C’fait qu’elle est tombée dans rue d’une bonne poussée dans l’dos.
Elle a perdu l’fil de ses idées au bout d’l’aiguille qui fait rêver.
On n’a pas tous une tendre enfance, elle c’était plutôt d’la délinquance.
Elle n’a jamais trouvé de raisons pour expliquer,
Pourquoi que dans une foule elle est toujours isolée.
Elle n’a jamais trouvé de raisons pour expliquer,
Pourquoi que des fois la vie est déjà toute tracée.
Sans un bon encadrement, elle peut pas être sage comme une image.

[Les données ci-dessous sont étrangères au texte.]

(** The registry invariant of section 3: at most one default task. *)
Definition at_most_one_default (reg : Registry) : Prop :=
  length (filter isDefault reg) <= 1.

(* ================================================================== *)
(** ** Concrete runs of the recipe

    One source [main.cc], its object [main.o] and the executable [hasher].
    [demo_fs_clean] is the tree after a complete build; in [demo_fs_edited]
    [main.cc] was edited after [main.o] was built, while [hasher] is still
    newer than [main.o]. *)

Definition demo_fs_clean : FS := fun p =>
  if String.eqb p "hasher" then Some 10
  else if String.eqb p "main.o" then Some 5
  else if String.eqb p "main.cc" then Some 1
  else None.

Definition demo_fs_edited : FS := fun p =>
  if String.eqb p "main.cc" then Some 7 else demo_fs_clean p.

Definition demo_outs (n : string) (args : list Value) : list string :=
  if String.eqb n "objects" then ["main.o"]
  else if String.eqb n "executable" then ["hasher"]
  else [].

(** Step functions that all return; [demo_failing_call] makes the compile
    of [objects] fail. *)
Definition demo_call (n : string) (args : list Value) (fs : FS) : Outcome :=
  if String.eqb n "cd_local" then Returned VNone fs
  else if String.eqb n "sources" then Returned (VPaths ["main.cc"]) fs
  else if String.eqb n "headers" then Returned (VPaths []) fs
  else Returned (VFile (demo_outs n args) (input_paths args)) fs.

Definition demo_failing_call (n : string) (args : list Value) (fs : FS) : Outcome :=
  if String.eqb n "objects" then Raised "CalledProcessError" fs
  else demo_call n args fs.

(** The state of a run on [demo_fs_edited] just before [executable]. *)
Definition demo_before_executable : ExecState :=
  snd (execute demo_call demo_outs
         [cd_local_decl; sources_decl; headers_decl; objects_decl]
         (init_state demo_fs_edited)).

(** The state of a run on [demo_fs_clean] just before [objects]. *)
Definition demo_before_objects : ExecState :=
  snd (execute demo_call demo_outs [cd_local_decl; sources_decl; headers_decl]
         (init_state demo_fs_clean)).

(* ================================================================== *)
(** ** Auxiliary lemmas *)

Lemma mem_In : forall n l, mem n l = true <-> In n l.
Proof.
  intros n l. unfold mem. rewrite existsb_exists. split.
  - intros [x [Hx Heq]]. apply String.eqb_eq in Heq. subst. exact Hx.
  - intros H. exists n. split; [exact H | apply String.eqb_refl].
Qed.

Lemma lookup_None : forall reg n, ~ In n (map name reg) -> lookup reg n = None.
Proof.
  induction reg as [|e reg IH]; intros n Hn; simpl; [reflexivity|].
  simpl in Hn. destruct (String.eqb (name e) n) eqn:E.
  - apply String.eqb_eq in E. exfalso. apply Hn. left. exact E.
  - apply IH. intros H. apply Hn. right. exact H.
Qed.

Lemma lookup_Some_In : forall reg n e, lookup reg n = Some e -> In n (map name reg).
Proof.
  induction reg as [|e' reg IH]; intros n e H; simpl in *; [discriminate|].
  destruct (String.eqb (name e') n) eqn:E.
  - left. apply String.eqb_eq. exact E.
  - right. eapply IH. exact H.
Qed.

Lemma find_None_filter : forall {A} (f : A -> bool) l, find f l = None -> filter f l = [].
Proof.
  induction l as [|x l IH]; simpl; intros H; [reflexivity|].
  destruct (f x); [discriminate | apply IH; exact H].
Qed.

(** A boolean check that an order is topological: each entry is new and
    all its parameter names were already placed. *)
Fixpoint topo_check (seen : list string) (ord : list RegistryEntry) : bool :=
  match ord with
  | [] => true
  | e :: rest =>
      negb (mem (name e) seen)
      && forallb (fun p => mem p seen) (parameterNames e)
      && topo_check (seen ++ [name e]) rest
  end.

(** Every dependency of an entry appears strictly before it, and no entry
    appears twice. *)
Definition topological (ord : list RegistryEntry) : Prop :=
  NoDup (map name ord) /\
  forall pre e post p,
    ord = pre ++ e :: post -> In p (parameterNames e) -> In p (map name pre).

Lemma topo_check_deps : forall ord seen pre e post p,
  topo_check seen ord = true -> ord = pre ++ e :: post ->
  In p (parameterNames e) -> In p (seen ++ map name pre).
Proof.
  induction ord as [|x ord IH]; intros seen pre e post p Hc Ho Hp.
  - destruct pre; discriminate.
  - simpl in Hc. apply andb_prop in Hc as [Hc Hrest]. apply andb_prop in Hc as [_ Hall].
    destruct pre as [|y pre]; simpl in Ho; injection Ho as Hxy Ho.
    + subst x. rewrite app_nil_r. rewrite forallb_forall in Hall.
      apply mem_In, Hall, Hp.
    + subst y. simpl.
      replace (seen ++ name x :: map name pre) with ((seen ++ [name x]) ++ map name pre)
        by (rewrite <- app_assoc; reflexivity).
      eapply IH; eassumption.
Qed.

Lemma topo_check_nodup : forall ord seen,
  topo_check seen ord = true -> NoDup seen -> NoDup (seen ++ map name ord).
Proof.
  induction ord as [|x ord IH]; intros seen Hc Hn; simpl.
  - rewrite app_nil_r. exact Hn.
  - simpl in Hc. apply andb_prop in Hc as [Hc Hrest]. apply andb_prop in Hc as [Hnew _].
    replace (seen ++ name x :: map name ord) with ((seen ++ [name x]) ++ map name ord)
      by (rewrite <- app_assoc; reflexivity).
    apply IH; [exact Hrest|].
    apply NoDup_app; [exact Hn | constructor; [intros []|constructor] |].
    intros y Hy [Hyx|[]]. subst y.
    apply negb_true_iff in Hnew. apply mem_In in Hy. congruence.
Qed.

Lemma topo_check_sound : forall ord, topo_check [] ord = true -> topological ord.
Proof.
  intros ord H. split.
  - apply (topo_check_nodup ord [] H). constructor.
  - intros pre e post p Ho Hp. exact (topo_check_deps ord [] pre e post p H Ho Hp).
Qed.

Lemma register_at_most_one_default : forall reg e reg',
  at_most_one_default reg -> register reg e = Ok reg' -> at_most_one_default reg'.
Proof.
  unfold at_most_one_default, register. intros reg e reg' Hreg Hr.
  destruct (registered reg (name e)); [discriminate|].
  destruct (isDefault e) eqn:Hd; simpl in Hr.
  - destruct (default_task reg) eqn:Hdt; [discriminate|].
    injection Hr as <-. rewrite filter_app. simpl. rewrite Hd.
    unfold default_task in Hdt. rewrite (find_None_filter _ _ Hdt). simpl. lia.
  - injection Hr as <-. rewrite filter_app. simpl. rewrite Hd, app_nil_r. exact Hreg.
Qed.
(** C2 (the code at the failing input): after the inserts of scenario E
    and the removal of keys 1..8 the root is still the internal page 45,
    the emptied leaves are still there, the only page ever passed to
    [DeletePage] is 37, which its parent 38 still points to, and the
    removal of key 9 then fetches that deleted page. *)
Theorem scenarioF_does_not_collapse :
  ∃ t8, scenarioF 8 = Done (tt, t8) ∧
    root_page_id_ t8 = 45 ∧
    page_type_ <$> node_of t8 45 = Some INTERNAL_PAGE ∧
    array_ <$> node_of t8 1 = Some [] ∧
    deleted_pages t8 = [37] ∧
    node_of t8 37 = None ∧
    array_ <$> node_of t8 38 = Some [(0, 29); (9, 37)] ∧
    array_ <$> node_of t8 29 = Some [(9, 9); (10, 10)] ∧
    size (pool_ t8) = 44%nat ∧
    Remove 64 9 t8 = Fault.
Proof. exists (scenarioF_tree 8). by vm_compute. Qed.

End bpt_scenarios.


Section bpt_monad.
Import BPT.

Lemma bind_run {A B} (m : M A) (f : A → M B) (t : BPlusTree) :
  (m ≫= f) t =
  match m t with
  | Done (a, t') => f a t'
  | OutOfFuel => OutOfFuel
  | Fault => Fault
  | Overflow => Overflow
  end.
Proof. done. Qed.

Lemma bind_Done {A B} (m : M A) (f : A → M B) t b t2 :
  (m ≫= f) t = Done (b, t2) →
  ∃ a t1, m t = Done (a, t1) ∧ f a t1 = Done (b, t2).
Proof.
  rewrite bind_run. destruct (m t) as [[a t1]| | |]; try done.
  intros Hf. by exists a, t1.
Qed.

Lemma ret_run {A} (a : A) (t : BPlusTree) : (mret a : M A) t = Done (a, t).
Proof. done. Qed.

End bpt_monad.

Section bpt_duplicate.
Import BPT.
Context {layout : PageLayout}.

Implicit Types (t : BPlusTree) (base : gmap Z Frame).

Lemma same_fields_refl t : same_fields t t.
Proof. by repeat split. Qed.

Lemma same_fields_trans t1 t2 t3 :
  same_fields t1 t2 → same_fields t2 t3 → same_fields t1 t3.
Proof. unfold same_fields. intros (?&?&?&?&?) (?&?&?&?&?). repeat split; congruence. Qed.

(** [FetchPage] of a page of a pool in which [page] carries one extra pin. *)
Lemma FetchPage_Done page t t' :
  FetchPage page t = Done (tt, t') →
  ∃ fr, pool_ t !! page = Some fr ∧
        pool_ t' = <[page := pin fr]> (pool_ t) ∧
        same_fields t t' ∧ calls_ t' = calls_ t ++ [CallFetchPage page].
Proof.
  unfold FetchPage. simpl. destruct (pool_ t !! page) as [fr|] eqn:Hfr; [|done].
  intros [= <-]. exists fr. by repeat split.
Qed.

Lemma UnpinPage_pinned page base t :
  pins_nonneg base → is_Some (base !! page) →
  pool_ t = alter pin page base →
  ∃ t', UnpinPage page false t = Done (true, t') ∧
        pool_ t' = base ∧ same_fields t t' ∧
        calls_ t' = calls_ t ++ [CallUnpinPage page false].
Proof.
  intros Hnn [fr Hfr] Hpool. unfold UnpinPage. simpl.
  rewrite Hpool, lookup_alter_eq, Hfr. simpl.
  pose proof (Hnn _ _ Hfr).
  destruct (Z.leb_spec (pin_count_ fr + 1) 0); [lia|].
  eexists. split; [done|]. simpl. split; [|by repeat split].
  apply map_eq. intros q. destruct (decide (q = page)) as [->|Hne].
  - rewrite lookup_insert_eq, Hfr. f_equal. destruct fr. simpl. f_equal. lia.
  - by rewrite lookup_insert_ne, lookup_alter_ne.
Qed.

(** The loop of [FindLeafPage] hands the extra pin down from page to page
    and touches nothing else. *)
Lemma descend_pinned fuel base : ∀ page key t leaf t',
  pins_nonneg base → is_Some (base !! page) →
  pool_ t = alter pin page base →
  descend fuel page key t = Done (leaf, t') →
  is_Some (base !! leaf) ∧ pool_ t' = alter pin leaf base ∧
  same_fields t t' ∧
  ∃ l, calls_ t' = calls_ t ++ l ∧ Forall clean_call l.
Proof.
  induction fuel as [|fuel IH]; intros page key t leaf t' Hnn [fr Hfr] Hpool; [done|].
  simpl. intros Hrun.
  apply bind_Done in Hrun as (node & t1 & Hnode & Hrun).
  unfold node_at in Hnode. destruct (pool_ t !! page) as [fr'|] eqn:Hfr'; [|done].
  injection Hnode as <- <-.
  destruct (IsLeafPage (node_ fr')).
  { injection Hrun as <- <-. split; [by eexists|]. split; [done|].
    split; [apply same_fields_refl|]. exists []. by rewrite app_nil_r. }
  apply bind_Done in Hrun as (child & t1 & Hchild & Hrun).
  unfold lift in Hchild.
  destruct (ValueAt (node_ fr') _) as [c| | |]; try done.
  simpl in Hchild. injection Hchild as -> <-.
  apply bind_Done in Hrun as ([] & t1 & Hfetch & Hrun).
  apply FetchPage_Done in Hfetch as (cfr & Hcfr & Hpool1 & Hsame1 & Hcalls1).
  apply bind_Done in Hrun as (b & t2 & Hunpin & Hrun).
  (* the child is a page of the pool *)
  assert (is_Some (base !! child)) as Hchild.
  { rewrite Hpool in Hcfr. destruct (decide (child = page)) as [->|Hne].
    - by eexists.
    - rewrite lookup_alter_ne in Hcfr by done. by eexists. }
  destruct Hchild as [cfr0 Hcfr0].
  (* after the unpin the extra pin sits on the child *)
  assert (pool_ t2 = alter pin child base ∧ same_fields t1 t2 ∧
          calls_ t2 = calls_ t1 ++ [CallUnpinPage page false]) as (Hpool2 & Hsame2 & Hcalls2).
  { unfold UnpinPage in Hunpin. simpl in Hunpin.
    rewrite Hpool1, Hpool in Hunpin. rewrite Hpool in Hcfr.
    pose proof (Hnn _ _ Hfr). pose proof (Hnn _ _ Hcfr0).
    destruct (decide (child = page)) as [->|Hne].
    - rewrite lookup_insert_eq in Hunpin. simpl in Hunpin.
      rewrite lookup_alter_eq, Hfr in Hcfr. simpl in Hcfr. injection Hcfr as <-.
      simpl in Hunpin.
      destruct (Z.leb_spec (pin_count_ fr + 1 + 1) 0); [lia|].
      injection Hunpin as <- <-. simpl. split; [|by repeat split].
      rewrite ?Hpool1, ?Hpool. apply map_eq. intros q.
      destruct (decide (q = page)) as [->|Hq].
      + rewrite lookup_insert_eq, lookup_alter_eq, Hfr. simpl. f_equal.
        unfold pin. simpl. f_equal. lia.
      + by rewrite !lookup_insert_ne, lookup_alter_ne by done.
    - rewrite lookup_insert_ne, lookup_alter_eq, Hfr in Hunpin by done.
      simpl in Hunpin.
      destruct (Z.leb_spec (pin_count_ fr + 1) 0); [lia|].
      injection Hunpin as <- <-. simpl. split; [|by repeat split].
      rewrite lookup_alter_ne in Hcfr by done.
      rewrite ?Hpool1, ?Hpool. apply map_eq. intros q.
      destruct (decide (q = page)) as [->|Hq].
      + rewrite lookup_insert_eq, lookup_alter_ne, Hfr by done. f_equal.
        destruct fr. simpl. f_equal. lia.
      + rewrite lookup_insert_ne by done.
        destruct (decide (q = child)) as [->|Hq'].
        * rewrite lookup_insert_eq, lookup_alter_eq, Hcfr. done.
        * by rewrite lookup_insert_ne, !lookup_alter_ne by done. }
  destruct (IH child key t2 leaf t' Hnn (ltac:(by eexists)) Hpool2 Hrun)
    as (Hleaf & Hpool' & Hsame' & l & Hcalls' & Hclean).
  split; [done|]. split; [done|]. split.
  { eapply same_fields_trans; [exact Hsame1|].
    eapply same_fields_trans; [exact Hsame2|done]. }
  exists ([CallFetchPage child; CallUnpinPage page false] ++ l). split.
  - rewrite Hcalls', Hcalls2, Hcalls1. by rewrite <- !app_assoc.
  - apply Forall_app. split; [|done]. by repeat constructor.
Qed.

Lemma alter_pin_Some base page fr :
  base !! page = Some fr → alter pin page base = <[page := pin fr]> base.
Proof.
  intros Hfr. apply map_eq. intros q. destruct (decide (q = page)) as [->|Hne].
  - by rewrite lookup_alter_eq, lookup_insert_eq, Hfr.
  - by rewrite lookup_alter_ne, lookup_insert_ne.
Qed.

(** What a completed [FindLeafPage] on a non-empty tree has done. *)
Lemma FindLeafPage_pinned fuel key t res t' :
  IsEmpty t = false → pins_nonneg (pool_ t) →
  FindLeafPage fuel key t = Done (res, t') →
  ∃ leaf, res = Some leaf ∧ is_Some (pool_ t !! leaf) ∧
    pool_ t' = alter pin leaf (pool_ t) ∧ same_fields t t' ∧
    ∃ l, calls_ t' = calls_ t ++ l ∧ Forall clean_call l.
Proof.
  intros Hne Hnn. unfold FindLeafPage. rewrite bind_run. simpl. rewrite Hne.
  intros Hrun. apply bind_Done in Hrun as ([] & t1 & Hfetch & Hrun).
  apply FetchPage_Done in Hfetch as (fr & Hfr & Hpool1 & Hsame1 & Hcalls1).
  apply bind_Done in Hrun as (leaf & t2 & Hdesc & Hrun).
  injection Hrun as <- <-.
  destruct Hsame1 as (Hroot1 & Hs1).
  destruct (descend_pinned fuel (pool_ t) (root_page_id_ t) key t1 leaf t2)
    as (Hleaf & Hpool2 & Hsame2 & l & Hcalls2 & Hclean); try done.
  { by rewrite Hpool1, (alter_pin_Some _ _ fr). }
  exists leaf. split; [done|]. split; [done|]. split; [done|]. split.
  { eapply same_fields_trans; [|exact Hsame2]. by split. }
  exists (CallFetchPage (root_page_id_ t) :: l). split.
  - by rewrite Hcalls2, Hcalls1, <- app_assoc.
  - by constructor.
Qed.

Pour elle, changer d’foyer d’accueil, c’était juste changer un peu sa
Cage.
Tout ce qu’elle voulait c’était sa chance, un p’tit coup d’main pour
Faire sa place.
Mais le coup de main y’en a plusieurs qui voulaient juste y mettre dans
La face.
C’fait qu’elle a grandi dans rue, dans l’fond des ruelles sans issue:
La société des allumés qui vivent de la misère qui tue.
Dans la vie tout se vend, tout s’achète, et y’a bien plus d’acheteurs
Qu’on pense.
Y’en a plusieurs qui fixaient l’prix de sa délinquance.
Refrain
C’est l’genre d’histoire que l’monde aime bien avec une belle fin
Prévisible.
À voir quelque chose tous les matins ça finit par être invisible.
Mais j’pense que je vais vous décevoir, c’est pas ma faute c’est son
Histoire.
Moi j’fais juste la raconter, c’est elle qui décide où aller.
Sa mère n’la connaît plus parce que son père,il l’aimait trop.
Pis c’est comme ça qu’elle a su comment qu’on sauve sa peau.
Elle a repris au fil des années tout ce qu’on lui avait enlevé.
Elle a compris qu’on fait sa chance, on n’attend pas qu’les autres y
Pensent.
Elle a trouvé toutes les façons pour se cacher.
Maintenant dans une foule elle est toujours dissimulée.
Mais elle n’a jamais cherché d’façons pour oublier.
Elle regarde le monde autour, des fois, pour se rappeler.